▶ _Action item_
The whole set of entries is to be restated word for word.

(Stored data entries)
(** At most one terminal interval is recorded per journey: the keys of
    the map are pairwise distinct, so [Map.set] never overwrites. *)
Theorem lastIntervalsByJourney_one_per_journey (csv : option CSVIntervalResult)
  (shown : list Interval) :
  NoDup (lastIntervalsByJourney csv shown).*1.
Proof. apply lastIntervalsByJourney_inv. Qed.

Lemma isJourneyComplete_incomplete (csv : option CSVIntervalResult) (j : option Z)
  (journey : Journey) (md : JourneyMetadata) :
  findJourney csv j = Some journey -> metadata journey = Some md ->
  isIncomplete md = true -> isJourneyComplete csv j = false.
Proof. intros Hf Hm Hi. unfold isJourneyComplete. rewrite Hf. simpl. rewrite Hm. simpl. now rewrite Hi. Qed.

(** C11. No interval of a journey marked incomplete is ever terminal. *)
Theorem incomplete_journey_never_terminal (csv : option CSVIntervalResult)
  (shown : list Interval) (j : option Z) (journey : Journey) (md : JourneyMetadata)
  (i : Interval) :
  findJourney csv j = Some journey -> metadata journey = Some md ->
  isIncomplete md = true ->
  (j, i) ∉ lastIntervalsByJourney csv shown.
Proof.
  intros Hf Hm Hi Hin.
  destruct (lastIntervalsByJourney_inv csv shown) as [_ Hacc].
  apply Hacc in Hin as (k & _ & (_ & _ & Hc) & ->).
  rewrite (isJourneyComplete_incomplete _ _ _ _ Hf Hm Hi) in Hc. discriminate.
Qed.

(** ** A concrete selection *)

Definition samplePoint (a b : Q) : CoordinatePoint := mkPoint (JNum a) (JNum b) JNull.

Definition sampleInterval (j n : Z) (pts : list CoordinatePoint) : Interval :=
  mkInterval (Some j) n (Some 0%Z) (Some 60000%Z) JNull EmptyString EmptyString EmptyString pts.

(** Journey 1: complete, two intervals, the second with a single point.
    Journey 2: incomplete. *)
Definition sampleResults : option CSVIntervalResult :=
  Some (mkResult true (Some (mkData
    [ mkJourney 1 (Some (mkMetadata false))
        [ sampleInterval 1 1 [samplePoint 36 (-5); samplePoint 37 (-6)];
          sampleInterval 1 2 [samplePoint 37 (-6)] ];
      mkJourney 2 (Some (mkMetadata true))
        [ sampleInterval 2 1 [samplePoint 35 (-5); samplePoint 35 (-4)] ] ]))).

Definition sampleShown : list Interval :=
  intervalsToShow {[1%Z; 2%Z]} (extractIntervalsFromResults sampleResults).

Lemma incomplete_journey_never_terminal_witness :
  (Some 2%Z, sampleInterval 2 1 [samplePoint 35 (-5); samplePoint 35 (-4)])
    ∉ lastIntervalsByJourney sampleResults sampleShown.
Proof.
  apply (incomplete_journey_never_terminal sampleResults sampleShown (Some 2%Z)
           (mkJourney 2 (Some (mkMetadata true))
              [sampleInterval 2 1 [samplePoint 35 (-5); samplePoint 35 (-4)]])
           (mkMetadata true)); reflexivity.
Defined.

(** The terminal interval is chosen before the two-usable-points test:
    in the sample, the interval recorded for journey 1 has a single usable
    point, so it is never drawn as a path, while the last drawable interval
    of the journey is not recorded. *)
Theorem terminal_interval_not_renderable :
  lastIntervalsByJourney sampleResults sampleShown
    = [(Some 1%Z, sampleInterval 1 2 [samplePoint 37 (-6)])] /\
  length (intervalCoordinates (sampleInterval 1 2 [samplePoint 37 (-6)])) = 1%nat.
Proof. split; vm_compute; reflexivity. Qed.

▶ _Solution to this problem_
(** At most one terminal interval is recorded per journey: the keys of
    the map are pairwise distinct, so [Map.set] never overwrites. *)
Theorem lastIntervalsByJourney_one_per_journey (csv : option CSVIntervalResult)
  (shown : list Interval) :
  NoDup (lastIntervalsByJourney csv shown).*1.
Proof. apply lastIntervalsByJourney_inv. Qed.

Lemma isJourneyComplete_incomplete (csv : option CSVIntervalResult) (j : option Z)
  (journey : Journey) (md : JourneyMetadata) :
  findJourney csv j = Some journey -> metadata journey = Some md ->
  isIncomplete md = true -> isJourneyComplete csv j = false.
Proof. intros Hf Hm Hi. unfold isJourneyComplete. rewrite Hf. simpl. rewrite Hm. simpl. now rewrite Hi. Qed.

(** C11. No interval of a journey marked incomplete is ever terminal. *)
Theorem incomplete_journey_never_terminal (csv : option CSVIntervalResult)
  (shown : list Interval) (j : option Z) (journey : Journey) (md : JourneyMetadata)
  (i : Interval) :
  findJourney csv j = Some journey -> metadata journey = Some md ->
  isIncomplete md = true ->
  (j, i) ∉ lastIntervalsByJourney csv shown.
Proof.
  intros Hf Hm Hi Hin.
  destruct (lastIntervalsByJourney_inv csv shown) as [_ Hacc].
  apply Hacc in Hin as (k & _ & (_ & _ & Hc) & ->).
  rewrite (isJourneyComplete_incomplete _ _ _ _ Hf Hm Hi) in Hc. discriminate.
Qed.

(** ** A concrete selection *)

Definition samplePoint (a b : Q) : CoordinatePoint := mkPoint (JNum a) (JNum b) JNull.

Definition sampleInterval (j n : Z) (pts : list CoordinatePoint) : Interval :=
  mkInterval (Some j) n (Some 0%Z) (Some 60000%Z) JNull EmptyString EmptyString EmptyString pts.

(** Journey 1: complete, two intervals, the second with a single point.
    Journey 2: incomplete. *)
Definition sampleResults : option CSVIntervalResult :=
  Some (mkResult true (Some (mkData
    [ mkJourney 1 (Some (mkMetadata false))
        [ sampleInterval 1 1 [samplePoint 36 (-5); samplePoint 37 (-6)];
          sampleInterval 1 2 [samplePoint 37 (-6)] ];
      mkJourney 2 (Some (mkMetadata true))
        [ sampleInterval 2 1 [samplePoint 35 (-5); samplePoint 35 (-4)] ] ]))).

Definition sampleShown : list Interval :=
  intervalsToShow {[1%Z; 2%Z]} (extractIntervalsFromResults sampleResults).

Lemma incomplete_journey_never_terminal_witness :
  (Some 2%Z, sampleInterval 2 1 [samplePoint 35 (-5); samplePoint 35 (-4)])
    ∉ lastIntervalsByJourney sampleResults sampleShown.
Proof.
  apply (incomplete_journey_never_terminal sampleResults sampleShown (Some 2%Z)
           (mkJourney 2 (Some (mkMetadata true))
              [sampleInterval 2 1 [samplePoint 35 (-5); samplePoint 35 (-4)]])
           (mkMetadata true)); reflexivity.
Defined.

(** The terminal interval is chosen before the two-usable-points test:
    in the sample, the interval recorded for journey 1 has a single usable
    point, so it is never drawn as a path, while the last drawable interval
    of the journey is not recorded. *)
Theorem terminal_interval_not_renderable :
  lastIntervalsByJourney sampleResults sampleShown
    = [(Some 1%Z, sampleInterval 1 2 [samplePoint 37 (-6)])] /\
  length (intervalCoordinates (sampleInterval 1 2 [samplePoint 37 (-6)])) = 1%nat.
Proof. split; vm_compute; reflexivity. Qed.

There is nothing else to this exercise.